■ **Dataset excerpts**
Definition classifyLostRunning (grace : jsnum) (engineJobId : option string) (status : JobStatus)
    (runtime : option JobRuntimeSummary) (queue : option EngineQueueState) (now : jsnum) :
    option string :=
  if negb (String.eqb (state status) "running") then None
  else match runtime with
  | None => None
  | Some r =>
      if negb (exists_ r) || (process_count r > 0)%js then None
      else if alive r then None
      else match queue with
      | None => None
      | Some q =>
          if engineQueueListsJob (Some (inventory q)) engineJobId then None
          else
            match progressTimes status r with
            | [] => None
            | times =>
                let quietMs := (now - Math_max_all times)%float in
                if (quietMs < grace)%js then None else Some (lostReason quietMs)
            end
      end
  end.

(** The guard of the cancellation in [reconcileProgressiveCfdJob]. *)
Definition lostProgressiveReason (grace : jsnum) (engineJobId expectedPool : string)
    (expectedEngine : EngineIdentity) (status : JobStatus) (runtime : option JobRuntimeSummary)
    (queue : option EngineQueueState) (now : jsnum) : option string :=
  if String.eqb (state status) "running"
     && completeProgressiveObservation runtime queue engineJobId
     && liveWorkerConsumesExecutionPool (option_map inspector queue) expectedPool expectedEngine
  then classifyLostRunning grace (Some engineJobId) status runtime queue now
  else None.

(** ** What a lost job shows *)

Lemma texts_spec (l : list jsval) (names : list string) :
  texts l = Some names <-> l = List.map JStr names /\ Forall (fun s => nonempty s = true) names.
Proof.
  revert names. induction l as [|v l IH]; intros names; cbn [texts].
  - split; [intros [= <-]; by split|]. intros [H _]. by destruct names.
  - destruct v as [| | | |s| |]; try (split; [done|]; by intros [H _]; destruct names).
    destruct (nonempty s) eqn:Es.
    + destruct (texts l) as [ns|] eqn:E; cbn [option_map].
      * destruct (proj1 (IH ns) eq_refl) as [-> Hn]. split.
        -- intros [= <-]. split; [done|by constructor].
        -- intros [H Hf]. destruct names as [|t names]; [done|]. injection H as -> H.
           f_equal. f_equal. apply Forall_cons_iff in Hf as [_ Hf].
           assert (HH : Some ns = Some names) by (by apply IH). by injection HH.
      * split; [done|]. intros [H Hf]. destruct names as [|t names]; [done|]. injection H as -> H.
        apply Forall_cons_iff in Hf as [_ Hf]. by assert (None = Some names) by (by apply IH).
    + split; [done|]. intros [H Hf]. destruct names as [|t names]; [done|]. injection H as -> H.
      apply Forall_cons_iff in Hf as [Ht _]. congruence.
Qed.

Lemma distinct_strings (l : list string) (n : nat) :
  length l = n -> length (dedup_strings l) = n -> List.NoDup l.
Proof.
  intros Hn Hd. apply (List.NoDup_incl_NoDup (l := dedup_strings l)); [apply dedup_strings_nodup|lia|].
  intros x. apply in_dedup_strings.
Qed.

Lemma workersOf_spec (queue : EngineQueueState) (workers : list string) :
  workersOf queue = Some workers ->
  workers <> [] /\ List.NoDup workers /\ Forall (fun s => nonempty s = true) workers /\
  exists bindings, get "worker_queues" (inspector queue) = JArr bindings /\
    List.map (prop "worker") bindings = List.map JStr workers.
Proof.
  unfold workersOf. destruct (get _ _) as [| | | | |[|b bs]|]; try done.
  destruct (texts (List.map (prop "worker") (b :: bs))) as [names|] eqn:E; [|done].
  destruct (Nat.eqb_spec (length (dedup_strings names)) (length (b :: bs))) as [Hd|]; [|done].
  intros [= <-]. apply texts_spec in E as [E Hn].
  pose proof (f_equal (@length _) E) as Hl. rewrite !length_map in Hl.
  split_and!; [by destruct names|by apply (distinct_strings _ _ (eq_sym Hl))|done|eauto].
Qed.

Lemma covers_spec (workers : list string) (v : jsval) :
  List.NoDup workers -> covers workers v = true ->
  exists names, v = JArr (List.map JStr names) /\ Permutation names workers.
Proof.
  unfold covers. destruct v as [| | | | |l|]; try done. intros Hw H. breflect.
  destruct H as [[Hlen%Nat.eqb_eq Hall] Ht]. destruct (texts l) as [names|] eqn:E; [|done].
  apply texts_spec in E as [-> Hn]. rewrite length_map in Hlen. apply Nat.eqb_eq in Ht.
  exists names. split; [done|].
  pose proof (distinct_strings names _ Hlen Ht) as Hnd.
  apply Permutation.NoDup_Permutation_bis; [done|lia|].
  intros s Hs. rewrite forallb_forall in Hall. specialize (Hall (JStr s)).
  cbn in Hall. rewrite mem_in in Hall. apply Hall. by apply in_map.
Qed.

(** The most recent of the reported times. *)
Lemma max_all_integer (ts : list jsnum) :
  ts <> [] -> Forall (fun t => exists z, to_integer t = Some z) ts ->
  exists m, to_integer (Math_max_all ts) = Some m /\
    (exists t, In t ts /\ to_integer t = Some m) /\
    forall t z, In t ts -> to_integer t = Some z -> (z <= m)%Z.
Proof.
  assert (Hfold : forall l x a, to_integer x = Some a -> Forall (fun t => exists z, to_integer t = Some z) l ->
    exists m, to_integer (fold_left Math_max l x) = Some m /\
      (exists t, In t (x :: l) /\ to_integer t = Some m) /\
      forall t z, In t (x :: l) -> to_integer t = Some z -> (z <= m)%Z).
  { induction l as [|t l IH]; intros x a Hx Hl; cbn [fold_left].
    - exists a. split; [done|]. split; [exists x; split; [by left|done]|].
      intros t z [<-|[]] Hz. rewrite Hx in Hz. by injection Hz as ->.
    - apply Forall_cons_iff in Hl as [[z Hz] Hl].
      destruct (IH _ _ (Math_max_integer _ _ _ _ Hx Hz) Hl) as (m & Hm & (u & Hu & Hum) & Hle).
      pose proof (Hle _ _ (or_introl eq_refl) (Math_max_integer _ _ _ _ Hx Hz)) as Hmax.
      exists m. split; [done|]. split.
      + destruct Hu as [<-|Hu]; [|exists u; split; [by right; right|done]].
        rewrite (Math_max_integer _ _ _ _ Hx Hz) in Hum. injection Hum as Em.
        destruct (Z.max_spec a z) as [[_ E]|[_ E]]; rewrite E in Em; subst m.
        * exists t. split; [by right; left|done].
        * exists x. split; [by left|done].
      + intros t' z' [<-|[<-|Ht]] Hz'; [| |apply (Hle t'); [by right|done]].
        * rewrite Hx in Hz'. injection Hz' as <-. lia.
        * rewrite Hz in Hz'. injection Hz' as <-. lia. }
  destruct ts as [|t ts]; [done|]. intros _ [[z Hz] Hl]%Forall_cons_iff.
  unfold Math_max_all. cbn [fold_left].
  assert (Hfirst : Math_max PrimFloat.neg_infinity t = t).
  { apply to_integer_spec in Hz as [Hf _]. apply isFinite_ord in Hf as [Hn [Hlo _]].
    unfold Math_max. rewrite Hn. change (isNaN PrimFloat.neg_infinity) with false. cbn [orb].
    assert (Hlt : PrimFloat.ltb PrimFloat.neg_infinity t = true); [|by rewrite Hlt].
    apply ltb_ord. split; [done|]. split; [done|].
    change (ord PrimFloat.neg_infinity) with (- inf_ord)%Z. done. }
  rewrite Hfirst. by apply (Hfold ts t z).
Qed.

(** Every date that the status and the runtime report is a time of the engine's era. *)
Definition reported_times (status : JobStatus) (runtime : JobRuntimeSummary) (bound : Z) : Prop :=
  Forall (fun t => exists z, to_integer t = Some z /\ (Z.abs z <= bound)%Z)
    (progressTimes status runtime).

■ **Instructions for the task**
In this exercise, repeat all entries exactly.

■ **Result of the task**
Definition classifyLostRunning (grace : jsnum) (engineJobId : option string) (status : JobStatus)
    (runtime : option JobRuntimeSummary) (queue : option EngineQueueState) (now : jsnum) :
    option string :=
  if negb (String.eqb (state status) "running") then None
  else match runtime with
  | None => None
  | Some r =>
      if negb (exists_ r) || (process_count r > 0)%js then None
      else if alive r then None
      else match queue with
      | None => None
      | Some q =>
          if engineQueueListsJob (Some (inventory q)) engineJobId then None
          else
            match progressTimes status r with
            | [] => None
            | times =>
                let quietMs := (now - Math_max_all times)%float in
                if (quietMs < grace)%js then None else Some (lostReason quietMs)
            end
      end
  end.

(** The guard of the cancellation in [reconcileProgressiveCfdJob]. *)
Definition lostProgressiveReason (grace : jsnum) (engineJobId expectedPool : string)
    (expectedEngine : EngineIdentity) (status : JobStatus) (runtime : option JobRuntimeSummary)
    (queue : option EngineQueueState) (now : jsnum) : option string :=
  if String.eqb (state status) "running"
     && completeProgressiveObservation runtime queue engineJobId
     && liveWorkerConsumesExecutionPool (option_map inspector queue) expectedPool expectedEngine
  then classifyLostRunning grace (Some engineJobId) status runtime queue now
  else None.

(** ** What a lost job shows *)

Lemma texts_spec (l : list jsval) (names : list string) :
  texts l = Some names <-> l = List.map JStr names /\ Forall (fun s => nonempty s = true) names.
Proof.
  revert names. induction l as [|v l IH]; intros names; cbn [texts].
  - split; [intros [= <-]; by split|]. intros [H _]. by destruct names.
  - destruct v as [| | | |s| |]; try (split; [done|]; by intros [H _]; destruct names).
    destruct (nonempty s) eqn:Es.
    + destruct (texts l) as [ns|] eqn:E; cbn [option_map].
      * destruct (proj1 (IH ns) eq_refl) as [-> Hn]. split.
        -- intros [= <-]. split; [done|by constructor].
        -- intros [H Hf]. destruct names as [|t names]; [done|]. injection H as -> H.
           f_equal. f_equal. apply Forall_cons_iff in Hf as [_ Hf].
           assert (HH : Some ns = Some names) by (by apply IH). by injection HH.
      * split; [done|]. intros [H Hf]. destruct names as [|t names]; [done|]. injection H as -> H.
        apply Forall_cons_iff in Hf as [_ Hf]. by assert (None = Some names) by (by apply IH).
    + split; [done|]. intros [H Hf]. destruct names as [|t names]; [done|]. injection H as -> H.
      apply Forall_cons_iff in Hf as [Ht _]. congruence.
Qed.

Lemma distinct_strings (l : list string) (n : nat) :
  length l = n -> length (dedup_strings l) = n -> List.NoDup l.
Proof.
  intros Hn Hd. apply (List.NoDup_incl_NoDup (l := dedup_strings l)); [apply dedup_strings_nodup|lia|].
  intros x. apply in_dedup_strings.
Qed.

Lemma workersOf_spec (queue : EngineQueueState) (workers : list string) :
  workersOf queue = Some workers ->
  workers <> [] /\ List.NoDup workers /\ Forall (fun s => nonempty s = true) workers /\
  exists bindings, get "worker_queues" (inspector queue) = JArr bindings /\
    List.map (prop "worker") bindings = List.map JStr workers.
Proof.
  unfold workersOf. destruct (get _ _) as [| | | | |[|b bs]|]; try done.
  destruct (texts (List.map (prop "worker") (b :: bs))) as [names|] eqn:E; [|done].
  destruct (Nat.eqb_spec (length (dedup_strings names)) (length (b :: bs))) as [Hd|]; [|done].
  intros [= <-]. apply texts_spec in E as [E Hn].
  pose proof (f_equal (@length _) E) as Hl. rewrite !length_map in Hl.
  split_and!; [by destruct names|by apply (distinct_strings _ _ (eq_sym Hl))|done|eauto].
Qed.

Lemma covers_spec (workers : list string) (v : jsval) :
  List.NoDup workers -> covers workers v = true ->
  exists names, v = JArr (List.map JStr names) /\ Permutation names workers.
Proof.
  unfold covers. destruct v as [| | | | |l|]; try done. intros Hw H. breflect.
  destruct H as [[Hlen%Nat.eqb_eq Hall] Ht]. destruct (texts l) as [names|] eqn:E; [|done].
  apply texts_spec in E as [-> Hn]. rewrite length_map in Hlen. apply Nat.eqb_eq in Ht.
  exists names. split; [done|].
  pose proof (distinct_strings names _ Hlen Ht) as Hnd.
  apply Permutation.NoDup_Permutation_bis; [done|lia|].
  intros s Hs. rewrite forallb_forall in Hall. specialize (Hall (JStr s)).
  cbn in Hall. rewrite mem_in in Hall. apply Hall. by apply in_map.
Qed.

(** The most recent of the reported times. *)
Lemma max_all_integer (ts : list jsnum) :
  ts <> [] -> Forall (fun t => exists z, to_integer t = Some z) ts ->
  exists m, to_integer (Math_max_all ts) = Some m /\
    (exists t, In t ts /\ to_integer t = Some m) /\
    forall t z, In t ts -> to_integer t = Some z -> (z <= m)%Z.
Proof.
  assert (Hfold : forall l x a, to_integer x = Some a -> Forall (fun t => exists z, to_integer t = Some z) l ->
    exists m, to_integer (fold_left Math_max l x) = Some m /\
      (exists t, In t (x :: l) /\ to_integer t = Some m) /\
      forall t z, In t (x :: l) -> to_integer t = Some z -> (z <= m)%Z).
  { induction l as [|t l IH]; intros x a Hx Hl; cbn [fold_left].
    - exists a. split; [done|]. split; [exists x; split; [by left|done]|].
      intros t z [<-|[]] Hz. rewrite Hx in Hz. by injection Hz as ->.
    - apply Forall_cons_iff in Hl as [[z Hz] Hl].
      destruct (IH _ _ (Math_max_integer _ _ _ _ Hx Hz) Hl) as (m & Hm & (u & Hu & Hum) & Hle).
      pose proof (Hle _ _ (or_introl eq_refl) (Math_max_integer _ _ _ _ Hx Hz)) as Hmax.
      exists m. split; [done|]. split.
      + destruct Hu as [<-|Hu]; [|exists u; split; [by right; right|done]].
        rewrite (Math_max_integer _ _ _ _ Hx Hz) in Hum. injection Hum as Em.
        destruct (Z.max_spec a z) as [[_ E]|[_ E]]; rewrite E in Em; subst m.
        * exists t. split; [by right; left|done].
        * exists x. split; [by left|done].
      + intros t' z' [<-|[<-|Ht]] Hz'; [| |apply (Hle t'); [by right|done]].
        * rewrite Hx in Hz'. injection Hz' as <-. lia.
        * rewrite Hz in Hz'. injection Hz' as <-. lia. }
  destruct ts as [|t ts]; [done|]. intros _ [[z Hz] Hl]%Forall_cons_iff.
  unfold Math_max_all. cbn [fold_left].
  assert (Hfirst : Math_max PrimFloat.neg_infinity t = t).
  { apply to_integer_spec in Hz as [Hf _]. apply isFinite_ord in Hf as [Hn [Hlo _]].
    unfold Math_max. rewrite Hn. change (isNaN PrimFloat.neg_infinity) with false. cbn [orb].
    assert (Hlt : PrimFloat.ltb PrimFloat.neg_infinity t = true); [|by rewrite Hlt].
    apply ltb_ord. split; [done|]. split; [done|].
    change (ord PrimFloat.neg_infinity) with (- inf_ord)%Z. done. }
  rewrite Hfirst. by apply (Hfold ts t z).
Qed.

(** Every date that the status and the runtime report is a time of the engine's era. *)
Definition reported_times (status : JobStatus) (runtime : JobRuntimeSummary) (bound : Z) : Prop :=
  Forall (fun t => exists z, to_integer t = Some z /\ (Z.abs z <= bound)%Z)
    (progressTimes status runtime).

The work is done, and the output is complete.